Read the candidate’s resume
Resumes are the stepping stone for job seekers. Reading a candidate’s resume is the first step in the hiring process. Resumes come in all shapes and sizes, and engineering interviewers are usually busy. How do they read resumes quickly and without losing focus?
A candidate’s experience with a large company is important to the interviewer, and the higher the rank, the better. In general, Ali P8 is better than P7 technical ability, Baidu T7 is better than T6. However, this is only true for large companies. For some small companies, Title does not equate to ability.
Second, the interviewer will also look at technical project experience, high-quality open source projects, project background is appropriate, whether the technical website has published articles or high-quality technical blog, and whether the candidate has done some side projects, etc., are the criteria for the interviewer to judge the candidate’s ability.
Two, the interview process assessment of technical skills
Some technical interviewers ask memorization questions and theoretical questions, but these are relatively meaningless liberal arts questions that don’t measure technical skills.
Experienced interviewers will design questions like this:
Give some code snippet that includes Spring features, and ask the candidate to explain the major actions taken from application startup to code execution. Of course, candidates will be told to focus on Spring’s AOP/IOC features, and be as specific as possible so that they don’t understand what the interviewer is trying to say.
This gives the candidate something to say, avoids rote memorization, and is a better test of whether the candidate really understands.
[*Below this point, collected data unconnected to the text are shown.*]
(* ===== verification/Bits.v ===== *)
(** Alignment helpers (src/src/bits.rs) and the pseudo-random filler that
    implements the chaos mode (src/src/rng.rs). *)
From S2P Require Import Prelude.
From stdpp Require Import base list numbers.
Open Scope Z_scope.

(** * bits.rs *)

Definition roundup (x round : Z) : Z :=
  wadd 64 x (Z.land (wadd 64 (wnot 64 x) 1) (wsub 64 round 1)).

Definition rounddown (x round : Z) : Z :=
  Z.land x (wnot 64 (wsub 64 round 1)).

(** * rng.rs *)

Definition LCG_A : Z := 0x5DEECE66D.
Definition LCG_C : Z := 0xB.
Definition LCG_M : Z := 2 ^ 48.

(** The new contents of [data] and the new seed. *)
Fixpoint rng_fill (seed : Z) (data : list Z) : list Z * Z :=
  match data with
  | [] => ([], seed)
  | _ :: rest =>
      let seed := wadd 64 (wmul 64 LCG_A seed) LCG_C mod LCG_M in
      let byte := wrap 8 (Z.land (Z.shiftr seed 40) 0xFF) in
      let (bytes, seed) := rng_fill seed rest in (byte :: bytes, seed)
  end.

Record Rand := { rand_seed : Z }.

Definition Rand_new (seed : Z) : Rand := {| rand_seed := seed |}.

Definition Rand_fill (r : Rand) (data : list Z) : list Z * Rand :=
  let (bytes, seed) := rng_fill (rand_seed r) data in (bytes, {| rand_seed := seed |}).

(** * Closed forms *)

Lemma wsub_pow2_1 k : 0 <= k <= 64 -> wsub 64 (2 ^ k) 1 = Z.ones k.
Proof.
  intros. rewrite Z.ones_equiv. unfold wsub. rewrite wrap_small; [lia|].
  pose proof (pow2_pos k). pose proof (Z.pow_le_mono_r 2 k 64). split; lia.
Qed.

Lemma rounddown_eq x k : in_u 64 x -> 0 <= k < 64 -> rounddown x (2 ^ k) = x - x mod 2 ^ k.
Proof.
  intros Hx Hk. unfold rounddown, wnot. rewrite wsub_pow2_1 by lia.
  transitivity (Z.ldiff x (Z.ones k)).
  - apply Z.bits_inj'. intros j Hj. autorewrite with bits.
    case_bools; [done|]. by rewrite (testbit_high 64 x) by done || lia.
  - rewrite Z.ldiff_ones_r, Z.shiftl_mul_pow2, Z.shiftr_div_pow2 by lia.
    pose proof (Z.div_mod x (2 ^ k)). pose proof (pow2_pos k). lia.
Qed.

Lemma roundup_eq x k :
  in_u 64 x -> 0 <= k < 64 -> roundup x (2 ^ k) = wrap 64 (x + (- x) mod 2 ^ k).
Proof.
  intros Hx Hk. unfold roundup, wadd at 1. do 2 f_equal.
  rewrite wsub_pow2_1, Z.land_ones by lia.
  unfold wadd, wnot. rewrite wrap_add_l.
  replace (Z.lnot x + 1) with (- x) by (unfold Z.lnot; lia).
  apply wrap_wrap_le. lia.
Qed.

Lemma neg_mod_up x m : 0 < m -> (x + (- x) mod m) mod m = 0 /\ 0 <= (- x) mod m < m.
Proof.
  intros. split; [|by apply Z.mod_pos_bound].
  rewrite Zplus_mod_idemp_r. replace (x + - x) with 0 by lia. by apply Z.mod_0_l; lia.
Qed.

(** [roundup] to a power of two returns the least multiple of [round] that is
    not below [x], or 0 when that multiple is 2^64. *)
Lemma roundup_spec x k :
  in_u 64 x -> 0 <= k < 64 ->
  exists m, m mod 2 ^ k = 0 /\ x <= m < x + 2 ^ k /\
    (roundup x (2 ^ k) = m /\ m < 2 ^ 64 \/ roundup x (2 ^ k) = 0 /\ m = 2 ^ 64).
Proof.
  intros Hx Hk. pose proof (pow2_pos k ltac:(lia)) as Hp.
  destruct (neg_mod_up x (2 ^ k) Hp) as [Hm Hr].
  exists (x + (- x) mod 2 ^ k). split; [done|]. split; [lia|].
  rewrite roundup_eq by done. unfold in_u in Hx.
  destruct (Z.lt_ge_cases (x + (- x) mod 2 ^ k) (2 ^ 64)) as [Hl|Hl].
  - left. split; [|done]. apply wrap_small. split; lia.
  - right. assert (x + (- x) mod 2 ^ k = 2 ^ 64) as ->; [|done].
    assert (Hd : 2 ^ 64 = 2 ^ (64 - k) * 2 ^ k)
      by (rewrite <- Z.pow_add_r by lia; f_equal; lia).
    set (m := x + (- x) mod 2 ^ k) in *.
    pose proof (Z.div_exact m (2 ^ k) ltac:(lia)) as [_ He]. specialize (He Hm).
    assert (2 ^ (64 - k) <= m / 2 ^ k) by (apply (Z.mul_le_mono_pos_r _ _ (2 ^ k)); lia).
    assert (m / 2 ^ k < 2 ^ (64 - k) + 1) by (apply (Z.mul_lt_mono_pos_r (2 ^ k)); lia).
    replace (m / 2 ^ k) with (2 ^ (64 - k)) in He by lia. lia.
Qed.

(** [rounddown] to a power of two returns the greatest multiple of [round] not
    above [x], and is the identity exactly on multiples. *)
Lemma rounddown_spec x k :
  in_u 64 x -> 0 <= k < 64 ->
  rounddown x (2 ^ k) mod 2 ^ k = 0 /\
  rounddown x (2 ^ k) <= x < rounddown x (2 ^ k) + 2 ^ k /\
  (rounddown x (2 ^ k) = x <-> x mod 2 ^ k = 0).
Proof.
  intros Hx Hk. rewrite rounddown_eq by done.
  pose proof (pow2_pos k ltac:(lia)). pose proof (Z.mod_pos_bound x (2 ^ k)).
  rewrite Zminus_mod_idemp_r, Z.sub_diag, Z.mod_0_l by lia. lia.
Qed.

(** C40: rounding to a power of two.  [roundup] returns the least multiple of [round] that is
    not below [x], or 0 when that multiple is 2^64; [rounddown] the greatest multiple not
    above [x]; so they agree exactly on multiples. *)
Theorem rounding_spec x k :
  in_u 64 x -> 0 <= k < 64 ->
  (exists m, m mod 2 ^ k = 0 /\ x <= m < x + 2 ^ k /\
    (roundup x (2 ^ k) = m /\ m < 2 ^ 64 \/ roundup x (2 ^ k) = 0 /\ m = 2 ^ 64)) /\
  (rounddown x (2 ^ k) mod 2 ^ k = 0 /\ rounddown x (2 ^ k) <= x < rounddown x (2 ^ k) + 2 ^ k) /\
  (rounddown x (2 ^ k) = x <-> x mod 2 ^ k = 0).
Proof.
  intros Hx Hk. destruct (rounddown_spec x k Hx Hk) as (H1 & H2 & H3).
  exact (conj (roundup_spec x k Hx Hk) (conj (conj H1 H2) H3)).
Qed.

Lemma rounding_spec_witness :
  (roundup 0x1001 (2 ^ 12) = 0x2000 /\ roundup U64_MAX (2 ^ 12) = 0 /\ rounddown 0x1001 (2 ^ 12) = 0x1000) /\
  (rounddown 0x1001 (2 ^ 12) = 0x1001 <-> 0x1001 mod 2 ^ 12 = 0).
Proof.
  split; [split_and!; vm_compute; reflexivity|].
  apply (rounding_spec 0x1001 12); [split; vm_compute; congruence | lia].
Defined.

(** * The random filler *)

(** drand48's recurrence: the 64-bit wrap does not show modulo 2^48. *)
Lemma lcg_step seed :
  wadd 64 (wmul 64 LCG_A seed) LCG_C mod LCG_M = (LCG_A * seed + LCG_C) mod 2 ^ 48.
Proof.
  unfold wadd, wmul. rewrite wrap_add_l. by apply (wrap_wrap_le 48 64).
Qed.

Lemma rng_fill_length seed data : length (rng_fill seed data).1 = length data.
Proof.
  revert seed. induction data as [|b data IH]; intros; [done|]. cbn [rng_fill].
  specialize (IH (wadd 64 (wmul 64 LCG_A seed) LCG_C mod LCG_M)).
  destruct (rng_fill _ data). simpl in *. by rewrite IH.
Qed.

Lemma rng_fill_bytes seed data : Forall is_byte (rng_fill seed data).1.
Proof.
  revert seed. induction data as [|b data IH]; intros; [constructor|]. cbn [rng_fill].
  specialize (IH (wadd 64 (wmul 64 LCG_A seed) LCG_C mod LCG_M)).
  destruct (rng_fill _ data). constructor; [by apply wrap_range|done].
Qed.

(** Filling two adjacent buffers one after the other is filling their
    concatenation: the stream does not depend on how it is cut. *)
Lemma rng_fill_app seed d1 d2 :
  rng_fill seed (d1 ++ d2) =
  let (b1, s1) := rng_fill seed d1 in
  let (b2, s2) := rng_fill s1 d2 in (b1 ++ b2, s2).
Proof.
  revert seed. induction d1 as [|b d1 IH]; intros; [simpl; by destruct (rng_fill seed d2)|].
  cbn [rng_fill app]. rewrite IH. destruct (rng_fill _ d1) as [b1 s1].
  by destruct (rng_fill s1 d2).
Qed.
Some interviewers said they would also ask candidates to rewrite a thread-safe class to be thread-safe, involving volatile, locking, concurrent containers, Atomic operations, CAS lock-free programming, and so on.
The candidates who can give good answers must have practical experience, thought deeply, and really understand. Others, on the other hand, may have just read a few tech blogs.
Third, technical discussion
More interviewers like to treat the interview as a technical discussion, and get a sense of the candidate’s technical abilities.
For example, the interviewer will ask the candidate to introduce the architectural design of a certain project. After the candidate explains the architectural design of the project, the interviewer will raise the defects in the design or ask the technical difficulties in the architecture and discuss with the candidate in depth.
If a candidate performs well during the process, he or she is close to passing the interview.
For the interviewer, the candidate’s technical ability is fundamental, so the interview process will be a more comprehensive assessment of them. Their interview experience can also be instructive for programmer candidates:
“How to present yourself in front of the interviewer and help you gain recognition faster.”